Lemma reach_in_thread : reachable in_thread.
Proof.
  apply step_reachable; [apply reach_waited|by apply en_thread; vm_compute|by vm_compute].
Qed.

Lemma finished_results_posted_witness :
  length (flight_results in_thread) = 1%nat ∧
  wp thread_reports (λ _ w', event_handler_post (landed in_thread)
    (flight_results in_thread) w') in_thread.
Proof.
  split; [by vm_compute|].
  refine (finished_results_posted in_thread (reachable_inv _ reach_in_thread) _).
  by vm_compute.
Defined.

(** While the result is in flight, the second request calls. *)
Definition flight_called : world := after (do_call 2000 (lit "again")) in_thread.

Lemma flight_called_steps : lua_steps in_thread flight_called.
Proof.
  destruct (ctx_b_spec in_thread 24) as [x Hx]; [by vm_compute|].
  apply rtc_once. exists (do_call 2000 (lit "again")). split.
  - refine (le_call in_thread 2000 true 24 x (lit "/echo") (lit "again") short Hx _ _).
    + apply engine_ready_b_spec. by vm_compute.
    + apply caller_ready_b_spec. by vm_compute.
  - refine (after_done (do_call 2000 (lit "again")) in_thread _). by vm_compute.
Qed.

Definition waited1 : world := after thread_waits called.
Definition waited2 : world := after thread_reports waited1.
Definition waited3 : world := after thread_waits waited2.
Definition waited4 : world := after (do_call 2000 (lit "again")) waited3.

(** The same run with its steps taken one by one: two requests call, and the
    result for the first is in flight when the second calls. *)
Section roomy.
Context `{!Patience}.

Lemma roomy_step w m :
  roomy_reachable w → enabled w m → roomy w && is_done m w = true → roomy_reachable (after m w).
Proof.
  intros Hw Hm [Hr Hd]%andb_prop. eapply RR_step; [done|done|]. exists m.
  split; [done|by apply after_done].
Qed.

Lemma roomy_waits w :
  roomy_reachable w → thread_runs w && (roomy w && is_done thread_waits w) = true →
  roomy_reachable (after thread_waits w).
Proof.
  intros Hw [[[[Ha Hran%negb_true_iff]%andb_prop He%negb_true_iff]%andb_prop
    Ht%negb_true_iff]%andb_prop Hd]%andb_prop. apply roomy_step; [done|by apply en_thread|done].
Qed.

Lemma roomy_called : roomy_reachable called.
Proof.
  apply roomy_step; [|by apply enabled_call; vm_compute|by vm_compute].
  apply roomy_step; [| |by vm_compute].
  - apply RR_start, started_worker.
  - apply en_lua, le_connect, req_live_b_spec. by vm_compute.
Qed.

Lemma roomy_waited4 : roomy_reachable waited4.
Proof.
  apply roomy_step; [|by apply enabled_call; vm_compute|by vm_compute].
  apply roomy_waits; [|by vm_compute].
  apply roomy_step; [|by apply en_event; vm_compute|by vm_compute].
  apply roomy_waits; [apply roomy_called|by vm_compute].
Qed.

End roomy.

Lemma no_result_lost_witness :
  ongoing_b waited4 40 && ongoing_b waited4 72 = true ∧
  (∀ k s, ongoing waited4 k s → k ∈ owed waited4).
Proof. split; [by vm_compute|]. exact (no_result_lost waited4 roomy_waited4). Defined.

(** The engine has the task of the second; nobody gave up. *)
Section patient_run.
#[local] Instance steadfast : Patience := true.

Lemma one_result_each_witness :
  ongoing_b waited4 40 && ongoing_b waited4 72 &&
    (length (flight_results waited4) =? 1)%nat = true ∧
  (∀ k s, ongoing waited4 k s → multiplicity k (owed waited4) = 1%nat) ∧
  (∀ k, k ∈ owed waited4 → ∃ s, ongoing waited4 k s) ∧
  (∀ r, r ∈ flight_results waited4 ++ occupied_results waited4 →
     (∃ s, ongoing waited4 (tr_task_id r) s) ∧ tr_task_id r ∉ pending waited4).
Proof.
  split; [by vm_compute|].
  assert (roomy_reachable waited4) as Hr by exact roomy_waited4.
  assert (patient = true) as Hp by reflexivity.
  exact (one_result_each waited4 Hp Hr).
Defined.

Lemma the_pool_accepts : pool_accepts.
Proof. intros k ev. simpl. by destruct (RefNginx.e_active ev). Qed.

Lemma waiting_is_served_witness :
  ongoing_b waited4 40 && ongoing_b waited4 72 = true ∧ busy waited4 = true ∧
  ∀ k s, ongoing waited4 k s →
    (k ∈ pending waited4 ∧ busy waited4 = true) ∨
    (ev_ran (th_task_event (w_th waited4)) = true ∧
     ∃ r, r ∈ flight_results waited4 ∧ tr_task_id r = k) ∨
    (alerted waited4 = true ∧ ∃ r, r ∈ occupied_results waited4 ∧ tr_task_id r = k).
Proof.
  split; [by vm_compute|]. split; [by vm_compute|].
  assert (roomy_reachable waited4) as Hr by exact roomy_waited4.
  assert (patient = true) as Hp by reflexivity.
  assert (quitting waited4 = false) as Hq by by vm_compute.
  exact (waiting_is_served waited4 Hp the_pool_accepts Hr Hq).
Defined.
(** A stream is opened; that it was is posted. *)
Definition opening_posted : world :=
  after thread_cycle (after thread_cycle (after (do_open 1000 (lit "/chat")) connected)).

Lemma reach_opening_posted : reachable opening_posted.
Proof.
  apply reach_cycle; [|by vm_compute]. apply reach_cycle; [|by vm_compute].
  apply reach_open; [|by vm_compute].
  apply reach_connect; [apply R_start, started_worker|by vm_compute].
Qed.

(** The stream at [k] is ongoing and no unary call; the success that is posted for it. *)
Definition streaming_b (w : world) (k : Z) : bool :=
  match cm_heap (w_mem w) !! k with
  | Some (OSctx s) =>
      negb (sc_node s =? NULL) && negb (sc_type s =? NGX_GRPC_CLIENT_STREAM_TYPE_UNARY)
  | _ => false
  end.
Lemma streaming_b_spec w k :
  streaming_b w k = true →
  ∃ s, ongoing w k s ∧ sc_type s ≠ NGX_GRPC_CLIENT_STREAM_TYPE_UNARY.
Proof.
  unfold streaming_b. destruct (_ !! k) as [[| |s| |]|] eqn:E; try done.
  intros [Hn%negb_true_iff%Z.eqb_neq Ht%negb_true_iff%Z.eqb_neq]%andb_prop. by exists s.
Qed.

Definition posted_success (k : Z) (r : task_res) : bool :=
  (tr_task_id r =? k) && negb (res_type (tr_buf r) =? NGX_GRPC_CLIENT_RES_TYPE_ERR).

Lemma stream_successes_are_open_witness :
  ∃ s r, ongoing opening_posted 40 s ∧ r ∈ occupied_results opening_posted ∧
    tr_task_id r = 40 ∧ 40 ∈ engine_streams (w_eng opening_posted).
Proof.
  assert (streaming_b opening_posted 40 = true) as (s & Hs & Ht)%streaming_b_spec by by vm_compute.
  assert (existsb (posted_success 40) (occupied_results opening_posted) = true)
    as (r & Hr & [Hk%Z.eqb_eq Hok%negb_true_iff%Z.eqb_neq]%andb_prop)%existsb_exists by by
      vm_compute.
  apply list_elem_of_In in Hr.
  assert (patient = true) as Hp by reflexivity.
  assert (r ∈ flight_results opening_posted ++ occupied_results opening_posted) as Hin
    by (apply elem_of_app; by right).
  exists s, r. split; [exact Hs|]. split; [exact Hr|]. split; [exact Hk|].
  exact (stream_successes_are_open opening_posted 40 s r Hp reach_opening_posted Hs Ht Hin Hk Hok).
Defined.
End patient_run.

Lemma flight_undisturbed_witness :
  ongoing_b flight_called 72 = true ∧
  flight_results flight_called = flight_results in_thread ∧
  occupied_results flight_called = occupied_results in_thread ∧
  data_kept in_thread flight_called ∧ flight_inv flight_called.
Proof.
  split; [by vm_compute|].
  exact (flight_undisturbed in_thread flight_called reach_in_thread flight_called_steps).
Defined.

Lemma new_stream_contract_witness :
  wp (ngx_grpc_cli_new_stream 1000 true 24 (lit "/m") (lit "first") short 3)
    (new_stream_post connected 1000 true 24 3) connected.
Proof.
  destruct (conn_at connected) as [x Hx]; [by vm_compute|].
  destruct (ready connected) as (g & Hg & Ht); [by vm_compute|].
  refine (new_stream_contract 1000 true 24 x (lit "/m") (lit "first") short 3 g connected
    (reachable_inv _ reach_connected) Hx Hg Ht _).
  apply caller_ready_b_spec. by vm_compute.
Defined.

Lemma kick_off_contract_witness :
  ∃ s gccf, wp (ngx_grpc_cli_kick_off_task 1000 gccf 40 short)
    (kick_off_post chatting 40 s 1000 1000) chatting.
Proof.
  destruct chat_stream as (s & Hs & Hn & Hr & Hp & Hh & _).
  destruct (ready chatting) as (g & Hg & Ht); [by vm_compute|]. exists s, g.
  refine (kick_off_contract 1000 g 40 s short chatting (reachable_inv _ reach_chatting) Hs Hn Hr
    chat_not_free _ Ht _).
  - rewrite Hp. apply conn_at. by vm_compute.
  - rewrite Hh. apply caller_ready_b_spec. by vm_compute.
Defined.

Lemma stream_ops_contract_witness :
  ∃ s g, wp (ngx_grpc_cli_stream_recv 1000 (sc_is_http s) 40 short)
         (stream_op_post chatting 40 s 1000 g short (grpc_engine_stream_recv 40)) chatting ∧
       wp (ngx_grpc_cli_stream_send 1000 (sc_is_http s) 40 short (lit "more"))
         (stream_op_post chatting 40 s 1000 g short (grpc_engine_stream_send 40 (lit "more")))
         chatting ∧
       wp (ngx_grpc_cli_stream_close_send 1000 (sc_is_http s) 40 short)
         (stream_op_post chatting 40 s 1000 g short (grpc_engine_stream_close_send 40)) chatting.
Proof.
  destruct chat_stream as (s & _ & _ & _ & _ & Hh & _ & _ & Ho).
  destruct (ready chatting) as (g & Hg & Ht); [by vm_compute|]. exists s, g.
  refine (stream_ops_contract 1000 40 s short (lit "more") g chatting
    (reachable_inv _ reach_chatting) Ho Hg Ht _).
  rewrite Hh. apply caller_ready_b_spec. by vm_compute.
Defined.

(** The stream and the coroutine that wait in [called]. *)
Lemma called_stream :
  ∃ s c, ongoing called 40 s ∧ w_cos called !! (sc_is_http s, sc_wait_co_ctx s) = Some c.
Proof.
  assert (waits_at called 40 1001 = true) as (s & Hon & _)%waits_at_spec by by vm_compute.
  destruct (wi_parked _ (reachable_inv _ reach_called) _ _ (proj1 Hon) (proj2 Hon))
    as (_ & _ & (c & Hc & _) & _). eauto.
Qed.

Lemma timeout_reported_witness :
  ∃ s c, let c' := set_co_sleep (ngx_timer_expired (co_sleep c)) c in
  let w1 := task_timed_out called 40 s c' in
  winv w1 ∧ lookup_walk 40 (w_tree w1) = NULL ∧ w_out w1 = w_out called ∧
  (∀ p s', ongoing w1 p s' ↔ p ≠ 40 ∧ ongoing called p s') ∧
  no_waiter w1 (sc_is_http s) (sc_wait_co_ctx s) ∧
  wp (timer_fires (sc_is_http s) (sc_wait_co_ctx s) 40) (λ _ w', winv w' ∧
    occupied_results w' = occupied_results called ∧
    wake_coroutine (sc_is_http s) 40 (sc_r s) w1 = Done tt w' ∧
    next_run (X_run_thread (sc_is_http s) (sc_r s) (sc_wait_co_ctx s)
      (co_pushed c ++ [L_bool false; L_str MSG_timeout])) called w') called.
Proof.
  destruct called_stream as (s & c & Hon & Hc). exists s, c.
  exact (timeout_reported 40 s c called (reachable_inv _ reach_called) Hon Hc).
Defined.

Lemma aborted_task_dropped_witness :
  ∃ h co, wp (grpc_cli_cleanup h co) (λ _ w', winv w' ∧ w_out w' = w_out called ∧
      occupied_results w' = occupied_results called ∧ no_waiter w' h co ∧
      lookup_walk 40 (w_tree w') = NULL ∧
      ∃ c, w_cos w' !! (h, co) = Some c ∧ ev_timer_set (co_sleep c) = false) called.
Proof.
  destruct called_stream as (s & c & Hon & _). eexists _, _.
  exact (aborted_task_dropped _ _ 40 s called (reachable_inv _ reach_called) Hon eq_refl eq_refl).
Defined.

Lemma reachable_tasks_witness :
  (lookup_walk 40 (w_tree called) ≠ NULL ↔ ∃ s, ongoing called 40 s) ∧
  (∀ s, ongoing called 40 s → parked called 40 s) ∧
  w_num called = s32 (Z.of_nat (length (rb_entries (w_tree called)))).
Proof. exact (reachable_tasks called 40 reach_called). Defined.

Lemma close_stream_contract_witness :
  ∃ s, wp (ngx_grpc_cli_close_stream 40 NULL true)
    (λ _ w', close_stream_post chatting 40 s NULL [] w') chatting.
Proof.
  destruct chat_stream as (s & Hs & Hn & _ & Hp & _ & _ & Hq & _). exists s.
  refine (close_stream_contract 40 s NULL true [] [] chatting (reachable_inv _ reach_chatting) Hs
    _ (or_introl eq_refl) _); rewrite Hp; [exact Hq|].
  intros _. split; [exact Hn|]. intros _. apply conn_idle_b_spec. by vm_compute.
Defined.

------------

The answer must be every line from the records above that contains the word "busy", copied out.

  ongoing_b waited4 40 && ongoing_b waited4 72 = true ∧ busy waited4 = true ∧
    (k ∈ pending waited4 ∧ busy waited4 = true) ∨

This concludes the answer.